- **Given records**:
(** Removing the newest rows of a tenant's chain is not detected: if a table
    verifies, it still does without the rows of any tenant after any sequence
    number.  The module docstring lists deleted rows among the breaks it finds. *)
Theorem truncation_undetected k t n rows :
  result_ok (verify_chain (Some k) rows) = true →
  result_ok (verify_chain (Some k) (truncate_after t n rows)) = true.
Proof.
  rewrite !verify_ok_iff. intros H t'. specialize (H t').
  destruct (chain_of_truncate t n t' rows) as [rest Hr]. rewrite Hr, clean_app in H. by destruct H.
Qed.

Lemma truncation_undetected_witness :
  let rows := truncate_after (Some 1) 1 (log (demo_db "key")) in
  length rows = 1%nat ∧ result_ok (verify_chain (Some "key") rows) = true.
Proof.
  split; [reflexivity|]. apply truncation_undetected.
  exact (written_ok "key" (demo_db "key") (demo_written "key")).
Defined.

(** Deleting a user breaks the chain.  The [user_id] column is signed, and
    deleting the user sets it to NULL in the rows of their actions; a table that
    verified before does not verify afterwards, unless the HMACs of the row
    before and after collide. *)
Theorem delete_user_breaks_chain k u rows r mac :
  result_ok (verify_chain (Some k) rows) = true →
  r ∈ rows → user_id r = Some u → row_hmac r = Some mac →
  result_ok (verify_chain (Some k) (delete_user u rows)) = false ∨
  (signed_input r ≠ signed_input (null_user r) ∧
   hmac_sha256 k (signed_input r) = hmac_sha256 k (signed_input (null_user r))).
Proof.
  intros Hok Hr Hu Hm. destruct (result_ok (verify_chain _ (delete_user u rows))) eqn:Hok'; [|by left].
  right. split.
  - unfold signed_input. intros H. apply append_inj_l in H. symmetry in H.
    by eapply null_user_canonical.
  - rewrite <- (verified_row k rows r mac) by done.
    apply (verified_row k (delete_user u rows)); [done| |done].
    apply list_elem_of_fmap. exists r. split; [by rewrite decide_True|done].
Qed.

Lemma delete_user_breaks_chain_witness :
  ∃ r, r ∈ log (demo_db "key") ∧ user_id r = Some 7 ∧
  (result_ok (verify_chain (Some "key") (delete_user 7 (log (demo_db "key")))) = false ∨
   (signed_input r ≠ signed_input (null_user r) ∧
    hmac_sha256 "key" (signed_input r) = hmac_sha256 "key" (signed_input (null_user r)))).
Proof.
  set (db := record (Some "key") None "host.enroll" None None None None None 0 10 empty_db).
  destruct (record_row (Some "key") "key" (Some demo_actor) "user.create" (Some "user") (Some "9")
    None None None 0 11 db) as (r & Hdb & _ & Hr);
    [apply record_inv; [apply (written_inv "key"), written_empty|by right]|by right|].
  change (demo_db "key" = mkDb (log db ++ [r]) (next_seq db + 1)) in Hdb.
  exists r. assert (r ∈ log (demo_db "key")) as Hin
    by (rewrite Hdb; apply elem_of_app; right; by left).
  assert (user_id r = Some 7 ∧ ∃ mac, row_hmac r = Some mac) as [Hu [mac Hmac]].
  { unfold demo_db in Hdb. unfold record at 1 in Hdb. apply (f_equal log) in Hdb. cbn [log] in Hdb.
    apply app_inj_2 in Hdb as [_ Hdb]; [|done]. injection Hdb as <-. split; [reflexivity|by eexists]. }
  split_and!; [done|done|].
  exact (delete_user_breaks_chain "key" 7 (log (demo_db "key")) r mac
    (written_ok _ _ (demo_written "key")) Hin Hu Hmac).
Defined.

Lemma utf8_length s : (String.length s <= String.length (utf8 s))%nat.
Proof.
  unfold utf8. induction s as [|c s IH]; [done|]. simpl. rewrite append_length.
  assert (1 <= String.length (utf8_char c))%nat by (unfold utf8_char; by destruct (code c <? 128)%N; simpl; lia). lia.
Qed.

(** A key that is too short is never used: the loaded key, hexadecimal or
    raw, has at least 16 bytes. *)
Theorem loaded_key_long env k : load_hmac_key env = Some k → (16 <= String.length k)%nat.
Proof.
  unfold load_hmac_key. destruct env as [raw|]; [|done]. destruct (nonempty raw); [|done]. cbn [negb].
  assert ((if (16 <=? String.length raw)%nat then Some (utf8 raw) else None) = Some k →
    (16 <= String.length k)%nat) as Hraw.
  { destruct (Nat.leb_spec 16 (String.length raw)); [|done]. intros [= <-].
    pose proof (utf8_length raw). lia. }
  destruct (fromhex raw) as [d|]; [|exact Hraw].
  destruct (Nat.leb_spec 16 (String.length d)); [|exact Hraw]. by intros [= <-].
Qed.

Lemma lxor_bound a b n : 0 ≤ a < 2 ^ n → 0 ≤ b < 2 ^ n → 0 < n → 0 ≤ Z.lxor a b < 2 ^ n.
Proof.
  intros Ha Hb Hn. assert (0 ≤ Z.lxor a b) as Hpos by (apply Z.lxor_nonneg; lia).
  split; [done|]. destruct (decide (Z.lxor a b = 0)) as [->|Hne]; [lia|].
  assert (∀ y, 0 ≤ y < 2 ^ n → Z.log2 y < n) as Hlog.
  { intros y Hy. destruct (decide (y = 0)) as [->|Hy0]; [done|]. apply Z.log2_lt_pow2; lia. }
  apply Z.log2_lt_pow2; [lia|].
  pose proof (Z.log2_lxor a b ltac:(lia) ltac:(lia)). pose proof (Hlog a Ha). pose proof (Hlog b Hb). lia.
Qed.

(** The advisory lock key of every tenant fits PostgreSQL's [bigint] and is
    not negative. *)
Theorem lock_key_bigint tenant : 0 ≤ tenant_lock_key tenant < 2 ^ 63.
Proof.
  apply lxor_bound; [done| |done]. unfold stable_tenant_lock_key.
  change (2 ^ 63 - 1) with (Z.ones 63). rewrite Z.land_ones by lia. by apply Z.mod_pos_bound.
Qed.
(** The rows of the query: a cohort of a counted event with its count. *)
Definition failure_rows (group_order : list str → list str) (pid : uuid) (cutoff : datetime)
    (es : list RolloutEvent) : list (str * Z) :=
  map (λ c, (c, failures pid cutoff c es))
    (group_order (dedup (map re_cohort (List.filter (counted pid cutoff) es)))).

(** The loop over the rows keeps the first cohort of the greatest count. *)
Definition worst_step (threshold : Z) (worst : option (str * Z)) (row : str * Z) : option (str * Z) :=
  let '(cohort, count) := row in
  if (threshold <=? count) && (from_option snd 0 worst <? count) then Some (cohort, count)
  else worst.
Definition worst_cohort (threshold : Z) (rows : list (str * Z)) : option (str * Z) :=
  foldl (worst_step threshold) None rows.

Section monitor.
Context (group_order : list str → list str) (uuid4 : nat → uuid) (db_now : datetime).
Context (threshold window_s : Z) (now : datetime).

Definition trip_if_failing (policy : Policy) (db : rollout_db) : rollout_db * bool :=
  if pol_cohort_rolled_out_pct policy =? 0 then (db, false)
  else
    let cutoff := now - window_s * 1000000 in
    match worst_cohort threshold (failure_rows group_order (pol_id policy) cutoff (events db)) with
    | None => (db, false)
    | Some (cohort, count) =>
        (emit_alert uuid4 db_now policy cohort count window_s (halt_policy (pol_id policy) db), true)
    end.

Fixpoint trip_loop (ps : list Policy) (db : rollout_db) (tripped : Z) : rollout_db * Z :=
  match ps with
  | [] => (db, tripped)
  | p :: ps =>
      let '(db, trip) := trip_if_failing p db in
      trip_loop ps db (if trip then tripped + 1 else tripped)
  end.

(** One pass: the committed database and the number of policies tripped. *)
Definition run_once (db : rollout_db) : rollout_db * Z :=
  let selected := List.filter (λ p, 0 <? pol_cohort_rolled_out_pct p) (policies db) in
  let '(db', tripped) := trip_loop selected db 0 in
  if tripped =? 0 then (db, 0) else (db', tripped).
End monitor.

(** ** The operator's [advance] *)

(** [RolloutAdvanceIn] validates [0 <= to_pct <= 100]; the audit row is that of
    [AuditChain.record]. *)
Definition advance_rollout (pid : uuid) (to_pct : Z) (db : rollout_db) : py rollout_db :=
  if negb ((0 <=? to_pct) && (to_pct <=? 100)) then Err (HTTPException 422)
  else if existsb (λ p, pol_id p =? pid) (policies db) then
    Ok (mkRolloutDb
          (map (λ p, if pol_id p =? pid then set_rolled_out_pct to_pct p else p) (policies db))
          (events db) (rules db) (alerts db))
  else Err (HTTPException 404).

(** ** Cohorts: the gate is monotone in the percentage *)

Lemma assign_cohort_range h seed : 0 ≤ assign_cohort h seed < 100.
Proof. unfold assign_cohort. apply Z.mod_pos_bound. lia. Qed.

(** Eligibility in closed form: a target that the host does not run yet, and a
    bucket below the percentage. *)
Lemma eligible_iff seed h p :
  eligible_for_update seed h p = true ↔
  ∃ target, pol_cohort_target_version p = Some target ∧ target ≠ "" ∧
    assign_cohort (host_id h) seed < pol_cohort_rolled_out_pct p ∧
    default "" (host_agent_version h) ≠ target.
Proof.
  pose proof (assign_cohort_range (host_id h) seed) as Hr. unfold eligible_for_update.
  destruct (pol_cohort_target_version p) as [[|c t]|]; [naive_solver| |naive_solver].
  destruct (Z.leb_spec (pol_cohort_rolled_out_pct p) 0); [split; [done|]; naive_solver lia|].
  destruct (_ && _) eqn:Hb; breflect.
  - split; [done|]. naive_solver lia.
  - split.
    + intros Hne. exists (String c t). repeat split; [done| |done]. lia.
    + by intros (t' & [= <-] & _ & _ & Hne).
Qed.

Lemma eligible_halted seed h p : eligible_for_update seed h (set_rolled_out_pct 0 p) = false.
Proof.
  apply not_true_iff_false. rewrite eligible_iff. intros (t & _ & _ & Hlt & _). simpl in Hlt.
  pose proof (assign_cohort_range (host_id h) seed). lia.
Qed.

(** ** The query and the loop over its rows *)

Section breaker.
Context (group_order : list str → list str) (uuid4 : nat → uuid) (db_now : datetime).
Context (threshold window_s : Z) (now : datetime).
Context (Hgroups : ∀ l, group_order l ≡ₚ l) (Hthreshold : 1 ≤ threshold).

Let cutoff := now - window_s * 1000000.
Definition create_job (E : env) (seed : str) (body : JobCreate) (actor : Actor) (db : job_db) :
    py (job_db * uuid * list JobRun) :=
  _ ← require_analyst actor;
  if negb (check_scope (body_scope body)) then Err (HTTPException 422) else
  if bool_decide (body_kind body ∈ JOB_KIND_ADMIN_ONLY) && negb (has_role actor [ADMIN]) then
    Err (HTTPException 403)
  else
  let scoped := visible_host_ids actor (jd_scope db) in
  match resolve_scope (env_now E) db (body_scope body) scoped with
  | [] => Err (HTTPException 400)
  | target_hosts =>
      let summary :=
        if nonempty (body_summary body) then body_summary body
        else default_summary (body_kind body) (length target_hosts) in
      let jid := env_uuid4 E (length (jd_jobs db)) in
      let job := mkJob jid DEFAULT_TENANT_ID (body_kind body) (body_parameters body)
        (scope_kind (body_scope body))
        (match scope_host_ids (body_scope body) with
         | Some (_ :: _) => Some (map uuid_str target_hosts)
         | _ => None
         end)
        (scope_group_id (body_scope body)) J_QUEUED summary (Some (actor_user_id actor)) None "manual" None in
      '(db, runs) ← fanout E seed job target_hosts (Some (actor_user_id actor)) (add_job job db);
      Ok (audit_job E actor "job.create" jid
            (Some [("kind", PStr (JobKind.value (body_kind body)));
                   ("scope_kind", PStr (JobScopeKind_value (scope_kind (body_scope body))));
                   ("host_count", PInt (Z.of_nat (length runs)))]) db, jid, runs)
  end.

(** [select(Job).where(Job.id == job_id, Job.tenant_id == actor.tenant_id)] *)
Definition find_job (actor : Actor) (jid : uuid) (db : job_db) : option Job :=
  List.find (λ j, (job_id j =? jid) && (job_tenant_id j =? actor_tenant_id actor)) (jd_jobs db).
Definition runs_of (jid : uuid) (db : job_db) : list JobRun :=
  List.filter (λ r, run_job_id r =? jid) (jd_runs db).

(** The job with the runs the actor may see; the response adds hostnames and
    artifact counts to them. *)
Definition get_job (jid : uuid) (actor : Actor) (db : job_db) : py (Job * list JobRun) :=
  _ ← require_analyst actor;
  match find_job actor jid db with
  | None => Err (HTTPException 404)
  | Some job =>
      match visible_host_ids actor (jd_scope db) with
      | None => Ok (job, runs_of jid db)
      | Some visible =>
          match List.filter (λ r, bool_decide (run_host_id r ∈ visible)) (runs_of jid db) with
          | [] => Err (HTTPException 404)
          | runs => Ok (job, runs)
          end
      end
  end.

Definition run_terminal (s : JobRunStatus) : bool :=
  match s with RUN_COMPLETED | RUN_FAILED | RUN_CANCELED | RUN_TIMEOUT => true | _ => false end.
Definition job_terminal (s : JobStatus) : bool :=
  match s with J_COMPLETED | J_FAILED | J_CANCELED => true | _ => false end.
Definition format_email (e : AlertEnvelope) (config : pyval) : py EmailMessage :=
  tpl ← py_get "subject_template" config;
  let sev := Severity_value (ev_severity e) in
  let fields := [("severity", sev); ("summary", ev_summary e); ("rule_name", str_or (ev_rule_name e) "");
                 ("host", str_or (ev_host_hostname e) "system"); ("alert_id", uuid_str (ev_alert_id e))] in
  let fallback := "[Vigil][" +:+ sev +:+ "] " +:+ ev_summary e in
  subject ← match py_or tpl (PStr "[Vigil][{severity}] {summary}") with
            | PStr t => match str_format fields None t with
                        | Ok s => Ok s | Err Unmodelled => Err Unmodelled | Err _ => Ok fallback end
            | _ => Ok fallback
            end;
  let body_lines :=
    ["Alert: " +:+ ev_summary e; "Severity: " +:+ sev;
     "Rule: " +:+ str_or (ev_rule_name e) (uuid_str (ev_rule_id e));
     "Host: " +:+ str_or (ev_host_hostname e) "(system)"; "Alert ID: " +:+ uuid_str (ev_alert_id e)] ++
    match ev_details e with
    | Some ((_ :: _) as d) => [""; "Details:"; json_indent 0 (sort_keys (PDict d))]
    | _ => []
    end in
  subject ← header (PStr subject);
  from_addr ← item "from_addr" config; from_addr ← header from_addr;
  to_addr ← item "to_addr" config; to_addr ← header to_addr;
  Ok (mkEmail subject from_addr to_addr (join (String newline "") body_lines)).

(** [float(v)]; the text of a float is outside the model. *)
Definition py_float_of (v : pyval) : py float :=
  match v with
  | PFloat f => Ok f
  | PStr _ => Err Unmodelled
  | _ => z ← of_option TypeError (as_int v); py_float_of_int z
  end.

(** The calls of one SMTP session, in order. *)
Inductive smtp_op :=
| SmtpConnect (tls : bool) (host : pyval) (port : Z) (timeout : float)
| SmtpStartTls
| SmtpLogin (user password : pyval)
| SmtpSend (msg : EmailMessage).

Definition smtp_session (config : pyval) (msg : EmailMessage) : py (list smtp_op) :=
  host ← item "smtp_host" config;
  port ← item "smtp_port" config; port ← py_int_of port;
  config ← of_option AttributeError (as_dict config);
  let use_tls := truthy (get_default "use_tls" config (PBool (port =? 465))) in
  let use_starttls := truthy (get_default "use_starttls" config (PBool (port =? 587))) in
  let user := get_none "smtp_user" config in
  let password := get_none "smtp_password" config in
  timeout ← py_float_of (get_default "timeout_s" config (PFloat (float_of_Z 10)));
  Ok ([SmtpConnect use_tls host port timeout] ++
      (if negb use_tls && use_starttls then [SmtpStartTls] else []) ++
      (if truthy user && truthy password then [SmtpLogin user password] else []) ++
      [SmtpSend msg]).

(** *** One attempt *)

(** What the outside answers at an attempt: the status and text of an HTTP
    request, the end of an SMTP session; and [str(exc)]. *)
Record outside := mkOutside {
  http_post : Z → pyval → pyval → py (Z * str);
  smtp_run : Z → list smtp_op → py unit;
  exc_str : pyexc → str
}.

Section send.
Context (O : outside) (attempt : Z).

(** A 5xx answer is transient, another 4xx permanent. *)
Definition check_status (service : str) (resp : Z * str) : py unit :=
  if (500 <=? resp.1) && (resp.1 <? 600)
  then Err (ChannelDispatchError (service +:+ " 5xx: status=" +:+ str_of_Z resp.1))
  else if 400 <=? resp.1
  then Err (ChannelDispatchError (service +:+ " permanent failure status=" +:+ str_of_Z resp.1 +:+
                                  " body=" +:+ take_str 200 resp.2))
  else Ok tt.

Definition slack_post (webhook_url : pyval) (e : AlertEnvelope) : py unit :=
  resp ← http_post O attempt webhook_url (slack_body e); check_status "slack" resp.

Definition pagerduty_post (integration_key : pyval) (e : AlertEnvelope) : py unit :=
  resp ← http_post O attempt (PStr "https://events.pagerduty.com/v2/enqueue") (pagerduty_body e integration_key);
  check_status "pagerduty" resp.

Definition email_send (config : pyval) (e : AlertEnvelope) : py unit :=
  msg ← format_email e config;
  match (ops ← smtp_session config msg; smtp_run O attempt ops) with
  | Ok _ => Ok tt
  | Err exc => Err (ChannelDispatchError ("smtp send failed: " +:+ exc_str O exc))
  end.

Definition send_once (kind : NotificationChannelKind) (config : pyval) (e : AlertEnvelope) : py unit :=
  match kind with
  | SLACK => url ← item "webhook_url" config; slack_post url e
  | PAGERDUTY => key ← item "integration_key" config; pagerduty_post key e
  | EMAIL => email_send config e
  end.
End send.

(** *** Retries *)

Definition RETRY_ATTEMPTS : Z := 3.
(** [RETRY_BACKOFF_BASE_S * 2 ** (attempt - 1)], in milliseconds. *)
Definition backoff_ms (attempt : Z) : Z := 500 * 2 ^ (attempt - 1).

Definition permanent (exc : pyexc) : bool :=
  match exc with ChannelDispatchError msg => contains "permanent failure" msg | _ => false end.

(** Whether an attempt succeeded, and the pauses between the attempts. *)
Fixpoint retry_loop (send : Z → py unit) (attempts : list Z) : bool * list Z :=
  match attempts with
  | [] => (false, [])
  | attempt :: rest =>
      match send attempt with
      | Ok _ => (true, [])
      | Err exc =>
          if permanent exc then (false, [])
          else
            let '(ok, pauses) := retry_loop send rest in
            (ok, (if attempt <? RETRY_ATTEMPTS then [backoff_ms attempt] else []) ++ pauses)
      end
  end.

Definition send_with_retry (O : outside) (kind : NotificationChannelKind) (config : pyval) (e : AlertEnvelope) :
    bool * list Z :=
  retry_loop (λ attempt, send_once O attempt kind config e) [1; 2; 3].

(** ** Dispatch *)

Definition fire_one (F : fernet) (O : outside) (e : AlertEnvelope) (ch : NotificationChannel) : bool :=
  match decrypt_config F (nc_encrypted_config ch) with
  | Err _ => false
  | Ok config => (send_with_retry O (nc_kind ch) config e).1
  end.

(** The channels of an alert: those its rules name, once each, if enabled. *)
Definition channels_for (db : notify_db) (e : AlertEnvelope) : list NotificationChannel :=
  let channel_ids := dedup (flat_map rr_channel_ids (matching_rules db e)) in
  List.filter (λ ch, bool_decide (nc_id ch ∈ channel_ids) && nc_enabled ch) (nt_channels db).

(** The channels fired with their results, and the two counts returned. *)
Definition dispatch_for_alert (F : fernet) (O : outside) (db : notify_db) (a : Alert) :
    list (uuid * bool) * (Z * Z) :=
  let e := envelope_from_alert db a in
  let results := map (λ ch, (nc_id ch, fire_one F O e ch)) (channels_for db e) in
  let succeeded := Z.of_nat (countb snd results) in
  (results, (succeeded, Z.of_nat (length results) - succeeded)).

(** ** The router's poll *)

(** The alerts table as the worker reads it: [created_at] and the row. *)
Abbreviation alert_table := (list (datetime * Alert)).

Section tick.
Context (dispatch : Alert → py (Z * Z)).

(** The rows dispatched before the first failure, and whether there was one. *)
Fixpoint dispatch_rows (rows : alert_table) : alert_table * bool :=
  match rows with
  | [] => ([], false)
  | row :: rows =>
      match dispatch row.2 with
      | Err _ => ([], true)
      | Ok _ => let '(done, crashed) := dispatch_rows rows in (row :: done, crashed)
      end
  end.

Definition tick_rows (batch : nat) (table : alert_table) (cutoff : datetime) : alert_table :=
  take batch (sort_by fst (List.filter (λ row, cutoff <? row.1) table)).

(** [_tick_once]: what it dispatched, and the new [_last_seen]. *)
Definition tick_once (batch : nat) (table : alert_table) (last_seen : datetime) : alert_table * datetime :=
  let rows := tick_rows batch table last_seen in
  let '(done, crashed) := dispatch_rows rows in
  (done, if crashed then last_seen else match last rows with Some row => row.1 | None => last_seen end).

(** Successive polls, each with the table it finds. *)
Fixpoint ticks (batch : nat) (tables : list alert_table) (last_seen : datetime) : alert_table * datetime :=
  match tables with
  | [] => ([], last_seen)
  | table :: tables =>
      let '(d1, seen) := tick_once batch table last_seen in
      let '(d2, seen) := ticks batch tables seen in (d1 ++ d2, seen)
  end.
End tick.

- **Activity**:
From the line with "Err _ => ([], true)" to the end of the listing above, set down every line exactly as it appears, both ends included.

- **Solved problem**:
      | Err _ => ([], true)
      | Ok _ => let '(done, crashed) := dispatch_rows rows in (row :: done, crashed)
      end
  end.

Definition tick_rows (batch : nat) (table : alert_table) (cutoff : datetime) : alert_table :=
  take batch (sort_by fst (List.filter (λ row, cutoff <? row.1) table)).

(** [_tick_once]: what it dispatched, and the new [_last_seen]. *)
Definition tick_once (batch : nat) (table : alert_table) (last_seen : datetime) : alert_table * datetime :=
  let rows := tick_rows batch table last_seen in
  let '(done, crashed) := dispatch_rows rows in
  (done, if crashed then last_seen else match last rows with Some row => row.1 | None => last_seen end).

(** Successive polls, each with the table it finds. *)
Fixpoint ticks (batch : nat) (tables : list alert_table) (last_seen : datetime) : alert_table * datetime :=
  match tables with
  | [] => ([], last_seen)
  | table :: tables =>
      let '(d1, seen) := tick_once batch table last_seen in
      let '(d2, seen) := ticks batch tables seen in (d1 ++ d2, seen)
  end.
End tick.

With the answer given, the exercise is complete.